* YOUR TASK *
For the records below, output each line exactly as it appears, from the first through the line with "Theorem routePathWeights_bounds r".

* INPUT *
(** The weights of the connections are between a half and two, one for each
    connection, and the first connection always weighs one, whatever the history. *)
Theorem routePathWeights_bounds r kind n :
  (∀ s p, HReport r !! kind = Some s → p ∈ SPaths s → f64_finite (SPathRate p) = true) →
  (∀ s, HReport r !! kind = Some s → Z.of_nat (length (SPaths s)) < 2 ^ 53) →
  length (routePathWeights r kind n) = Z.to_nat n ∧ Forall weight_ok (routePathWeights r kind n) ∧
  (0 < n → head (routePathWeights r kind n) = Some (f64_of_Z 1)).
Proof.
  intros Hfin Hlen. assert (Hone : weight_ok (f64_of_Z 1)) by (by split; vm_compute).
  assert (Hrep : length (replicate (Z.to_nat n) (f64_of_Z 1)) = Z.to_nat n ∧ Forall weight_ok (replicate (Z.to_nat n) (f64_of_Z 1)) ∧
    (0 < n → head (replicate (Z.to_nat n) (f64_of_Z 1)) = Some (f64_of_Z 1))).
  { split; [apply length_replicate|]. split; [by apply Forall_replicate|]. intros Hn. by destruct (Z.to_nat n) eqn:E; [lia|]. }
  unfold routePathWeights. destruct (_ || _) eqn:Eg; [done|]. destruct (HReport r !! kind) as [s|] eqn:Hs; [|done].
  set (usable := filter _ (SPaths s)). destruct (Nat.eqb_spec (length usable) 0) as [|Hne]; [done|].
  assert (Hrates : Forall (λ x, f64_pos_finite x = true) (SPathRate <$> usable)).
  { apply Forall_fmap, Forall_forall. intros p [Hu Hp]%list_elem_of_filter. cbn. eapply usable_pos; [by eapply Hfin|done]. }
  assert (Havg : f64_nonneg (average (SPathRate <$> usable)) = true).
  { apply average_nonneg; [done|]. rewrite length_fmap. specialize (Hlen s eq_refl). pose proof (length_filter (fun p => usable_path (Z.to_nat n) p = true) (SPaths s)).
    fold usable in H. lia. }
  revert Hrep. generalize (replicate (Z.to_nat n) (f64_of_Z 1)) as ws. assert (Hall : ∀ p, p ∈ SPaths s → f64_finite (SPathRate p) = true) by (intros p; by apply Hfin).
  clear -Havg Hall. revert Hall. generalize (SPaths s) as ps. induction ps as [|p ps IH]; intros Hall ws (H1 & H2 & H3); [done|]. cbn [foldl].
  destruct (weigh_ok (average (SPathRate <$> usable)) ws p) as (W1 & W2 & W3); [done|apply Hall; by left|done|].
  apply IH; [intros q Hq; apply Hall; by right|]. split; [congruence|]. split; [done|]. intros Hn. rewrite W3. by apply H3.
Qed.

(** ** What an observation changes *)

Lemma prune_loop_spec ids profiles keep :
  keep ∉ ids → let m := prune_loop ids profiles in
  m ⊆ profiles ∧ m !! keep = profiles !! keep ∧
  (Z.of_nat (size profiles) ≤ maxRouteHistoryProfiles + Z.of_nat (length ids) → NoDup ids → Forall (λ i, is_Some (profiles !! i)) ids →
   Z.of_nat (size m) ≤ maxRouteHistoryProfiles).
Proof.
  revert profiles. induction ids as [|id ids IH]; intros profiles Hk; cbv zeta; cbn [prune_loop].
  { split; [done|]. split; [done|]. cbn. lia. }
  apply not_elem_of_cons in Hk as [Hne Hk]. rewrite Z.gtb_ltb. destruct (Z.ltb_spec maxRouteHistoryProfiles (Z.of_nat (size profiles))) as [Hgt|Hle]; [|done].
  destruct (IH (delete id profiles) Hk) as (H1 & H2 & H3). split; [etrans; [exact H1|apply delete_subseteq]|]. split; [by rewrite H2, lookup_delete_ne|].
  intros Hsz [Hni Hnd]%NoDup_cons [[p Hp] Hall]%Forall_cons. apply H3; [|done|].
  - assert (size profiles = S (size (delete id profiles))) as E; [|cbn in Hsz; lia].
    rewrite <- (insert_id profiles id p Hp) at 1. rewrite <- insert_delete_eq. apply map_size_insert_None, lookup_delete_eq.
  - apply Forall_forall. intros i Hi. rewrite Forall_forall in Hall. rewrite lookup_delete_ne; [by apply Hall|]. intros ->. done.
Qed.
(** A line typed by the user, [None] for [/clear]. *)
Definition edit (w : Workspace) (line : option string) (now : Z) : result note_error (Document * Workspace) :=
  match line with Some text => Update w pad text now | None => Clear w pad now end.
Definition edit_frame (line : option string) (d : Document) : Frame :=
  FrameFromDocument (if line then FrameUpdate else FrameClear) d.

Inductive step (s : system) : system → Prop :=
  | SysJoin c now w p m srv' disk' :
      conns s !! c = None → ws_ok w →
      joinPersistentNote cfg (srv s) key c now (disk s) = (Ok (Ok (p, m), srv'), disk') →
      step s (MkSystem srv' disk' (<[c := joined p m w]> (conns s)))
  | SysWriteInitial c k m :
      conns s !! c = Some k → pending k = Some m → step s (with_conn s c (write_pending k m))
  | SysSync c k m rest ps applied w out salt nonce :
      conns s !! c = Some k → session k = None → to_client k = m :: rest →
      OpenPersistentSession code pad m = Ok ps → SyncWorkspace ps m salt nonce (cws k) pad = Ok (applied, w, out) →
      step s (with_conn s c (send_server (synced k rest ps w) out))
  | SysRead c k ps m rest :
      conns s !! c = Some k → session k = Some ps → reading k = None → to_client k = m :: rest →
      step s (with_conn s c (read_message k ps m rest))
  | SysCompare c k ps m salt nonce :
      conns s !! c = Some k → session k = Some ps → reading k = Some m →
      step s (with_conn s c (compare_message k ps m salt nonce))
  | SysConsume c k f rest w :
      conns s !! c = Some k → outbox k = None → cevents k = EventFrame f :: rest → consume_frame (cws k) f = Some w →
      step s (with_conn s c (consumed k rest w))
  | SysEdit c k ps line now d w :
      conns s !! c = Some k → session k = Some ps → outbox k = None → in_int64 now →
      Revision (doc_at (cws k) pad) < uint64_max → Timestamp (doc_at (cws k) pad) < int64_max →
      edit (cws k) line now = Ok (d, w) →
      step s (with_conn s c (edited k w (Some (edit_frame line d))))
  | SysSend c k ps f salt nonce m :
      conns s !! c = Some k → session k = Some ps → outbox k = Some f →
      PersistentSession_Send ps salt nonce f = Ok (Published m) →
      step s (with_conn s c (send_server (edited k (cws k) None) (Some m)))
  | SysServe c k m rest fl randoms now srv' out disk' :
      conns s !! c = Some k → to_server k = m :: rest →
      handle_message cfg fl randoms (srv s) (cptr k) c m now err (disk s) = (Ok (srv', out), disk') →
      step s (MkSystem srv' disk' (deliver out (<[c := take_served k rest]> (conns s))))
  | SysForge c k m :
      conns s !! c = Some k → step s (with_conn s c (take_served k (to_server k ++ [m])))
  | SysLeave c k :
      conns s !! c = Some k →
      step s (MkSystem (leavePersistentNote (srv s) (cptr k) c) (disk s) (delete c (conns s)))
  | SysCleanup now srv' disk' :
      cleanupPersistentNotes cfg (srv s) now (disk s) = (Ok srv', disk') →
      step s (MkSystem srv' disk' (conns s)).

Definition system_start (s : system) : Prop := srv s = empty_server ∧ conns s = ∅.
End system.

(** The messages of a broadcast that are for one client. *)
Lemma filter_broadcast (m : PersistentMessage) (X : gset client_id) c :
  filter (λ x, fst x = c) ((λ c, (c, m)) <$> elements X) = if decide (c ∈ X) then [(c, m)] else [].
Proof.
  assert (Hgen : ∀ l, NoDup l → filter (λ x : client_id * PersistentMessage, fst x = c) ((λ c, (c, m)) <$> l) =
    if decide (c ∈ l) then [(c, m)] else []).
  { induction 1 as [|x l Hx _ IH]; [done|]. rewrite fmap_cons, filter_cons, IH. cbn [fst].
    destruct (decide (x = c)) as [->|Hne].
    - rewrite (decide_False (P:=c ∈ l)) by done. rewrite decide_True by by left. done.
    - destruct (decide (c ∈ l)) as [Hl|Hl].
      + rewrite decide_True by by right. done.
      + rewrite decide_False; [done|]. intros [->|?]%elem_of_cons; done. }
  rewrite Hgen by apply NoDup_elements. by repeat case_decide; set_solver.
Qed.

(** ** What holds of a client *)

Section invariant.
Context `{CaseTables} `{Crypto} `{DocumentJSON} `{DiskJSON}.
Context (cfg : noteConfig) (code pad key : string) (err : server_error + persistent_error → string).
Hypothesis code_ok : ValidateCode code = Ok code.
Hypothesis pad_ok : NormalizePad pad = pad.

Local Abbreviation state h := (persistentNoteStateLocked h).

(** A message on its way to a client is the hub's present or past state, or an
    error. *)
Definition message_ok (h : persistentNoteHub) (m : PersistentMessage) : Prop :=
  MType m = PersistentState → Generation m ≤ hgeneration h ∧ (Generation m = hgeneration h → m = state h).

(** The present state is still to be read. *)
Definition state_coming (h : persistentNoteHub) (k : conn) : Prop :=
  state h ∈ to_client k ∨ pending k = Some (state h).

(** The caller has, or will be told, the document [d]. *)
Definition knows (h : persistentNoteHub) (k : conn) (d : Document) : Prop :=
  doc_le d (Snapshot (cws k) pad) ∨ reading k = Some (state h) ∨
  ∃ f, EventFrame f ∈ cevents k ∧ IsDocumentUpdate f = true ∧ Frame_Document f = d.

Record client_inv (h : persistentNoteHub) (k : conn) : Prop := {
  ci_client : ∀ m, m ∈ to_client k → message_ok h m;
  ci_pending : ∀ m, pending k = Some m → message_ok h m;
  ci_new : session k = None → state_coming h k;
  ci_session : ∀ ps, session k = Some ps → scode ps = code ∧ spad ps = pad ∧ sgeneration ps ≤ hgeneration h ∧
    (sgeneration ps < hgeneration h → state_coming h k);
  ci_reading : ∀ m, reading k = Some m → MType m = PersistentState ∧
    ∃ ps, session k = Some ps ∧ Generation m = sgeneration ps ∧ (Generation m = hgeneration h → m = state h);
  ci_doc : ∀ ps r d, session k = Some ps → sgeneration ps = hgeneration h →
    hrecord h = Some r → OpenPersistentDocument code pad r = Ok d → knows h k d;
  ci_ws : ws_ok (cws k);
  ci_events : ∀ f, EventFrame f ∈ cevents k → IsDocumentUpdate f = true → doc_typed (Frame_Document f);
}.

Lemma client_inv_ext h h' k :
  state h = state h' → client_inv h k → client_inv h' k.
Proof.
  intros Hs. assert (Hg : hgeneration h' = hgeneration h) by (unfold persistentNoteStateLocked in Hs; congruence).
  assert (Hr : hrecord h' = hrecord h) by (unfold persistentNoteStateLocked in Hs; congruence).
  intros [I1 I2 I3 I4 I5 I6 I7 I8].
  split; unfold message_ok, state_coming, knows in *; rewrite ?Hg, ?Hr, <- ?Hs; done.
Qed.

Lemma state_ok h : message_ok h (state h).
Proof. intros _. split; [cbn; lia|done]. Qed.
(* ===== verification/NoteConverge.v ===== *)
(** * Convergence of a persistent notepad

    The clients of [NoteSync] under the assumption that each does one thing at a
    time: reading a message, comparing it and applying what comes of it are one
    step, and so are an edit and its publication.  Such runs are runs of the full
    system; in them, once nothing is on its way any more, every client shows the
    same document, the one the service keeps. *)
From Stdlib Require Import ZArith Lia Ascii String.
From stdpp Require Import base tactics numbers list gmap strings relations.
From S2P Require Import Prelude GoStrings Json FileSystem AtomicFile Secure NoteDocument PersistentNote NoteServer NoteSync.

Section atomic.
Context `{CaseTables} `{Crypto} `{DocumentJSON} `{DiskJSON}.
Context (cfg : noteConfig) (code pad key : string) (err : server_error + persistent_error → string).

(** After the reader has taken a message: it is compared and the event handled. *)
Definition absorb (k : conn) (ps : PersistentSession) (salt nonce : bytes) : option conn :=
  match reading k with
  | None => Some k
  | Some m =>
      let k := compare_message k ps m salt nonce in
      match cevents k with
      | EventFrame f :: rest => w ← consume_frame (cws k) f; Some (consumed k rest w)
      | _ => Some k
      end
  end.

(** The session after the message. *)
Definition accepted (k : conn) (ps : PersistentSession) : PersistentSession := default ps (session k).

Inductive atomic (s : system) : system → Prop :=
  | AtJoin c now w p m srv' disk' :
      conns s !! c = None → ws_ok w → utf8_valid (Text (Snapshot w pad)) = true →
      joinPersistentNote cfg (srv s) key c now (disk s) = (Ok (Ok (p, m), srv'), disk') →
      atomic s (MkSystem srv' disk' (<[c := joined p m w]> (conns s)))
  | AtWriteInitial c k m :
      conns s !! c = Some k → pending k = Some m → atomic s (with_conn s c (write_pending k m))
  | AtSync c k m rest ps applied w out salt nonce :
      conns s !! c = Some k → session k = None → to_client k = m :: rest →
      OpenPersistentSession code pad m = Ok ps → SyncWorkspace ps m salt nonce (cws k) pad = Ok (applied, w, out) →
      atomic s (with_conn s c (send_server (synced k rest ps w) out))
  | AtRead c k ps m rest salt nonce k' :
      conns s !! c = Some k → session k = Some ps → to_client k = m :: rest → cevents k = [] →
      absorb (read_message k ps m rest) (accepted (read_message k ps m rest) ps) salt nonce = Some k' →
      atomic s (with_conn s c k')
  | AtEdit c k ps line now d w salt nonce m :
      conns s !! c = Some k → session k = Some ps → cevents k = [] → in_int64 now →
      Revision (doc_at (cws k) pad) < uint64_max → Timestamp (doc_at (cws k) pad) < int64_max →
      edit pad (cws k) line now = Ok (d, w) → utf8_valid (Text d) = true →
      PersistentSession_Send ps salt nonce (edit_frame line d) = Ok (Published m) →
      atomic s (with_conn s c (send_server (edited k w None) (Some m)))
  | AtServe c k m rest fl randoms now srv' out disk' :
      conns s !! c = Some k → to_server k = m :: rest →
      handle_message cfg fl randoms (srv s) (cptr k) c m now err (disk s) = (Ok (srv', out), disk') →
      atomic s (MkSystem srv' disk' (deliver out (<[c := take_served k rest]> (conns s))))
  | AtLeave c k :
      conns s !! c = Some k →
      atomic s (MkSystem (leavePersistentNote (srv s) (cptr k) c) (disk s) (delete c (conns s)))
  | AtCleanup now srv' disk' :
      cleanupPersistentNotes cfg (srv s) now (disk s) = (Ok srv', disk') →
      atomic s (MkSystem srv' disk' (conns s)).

* TASK ANSWER *
(** The weights of the connections are between a half and two, one for each
    connection, and the first connection always weighs one, whatever the history. *)
Theorem routePathWeights_bounds r kind n :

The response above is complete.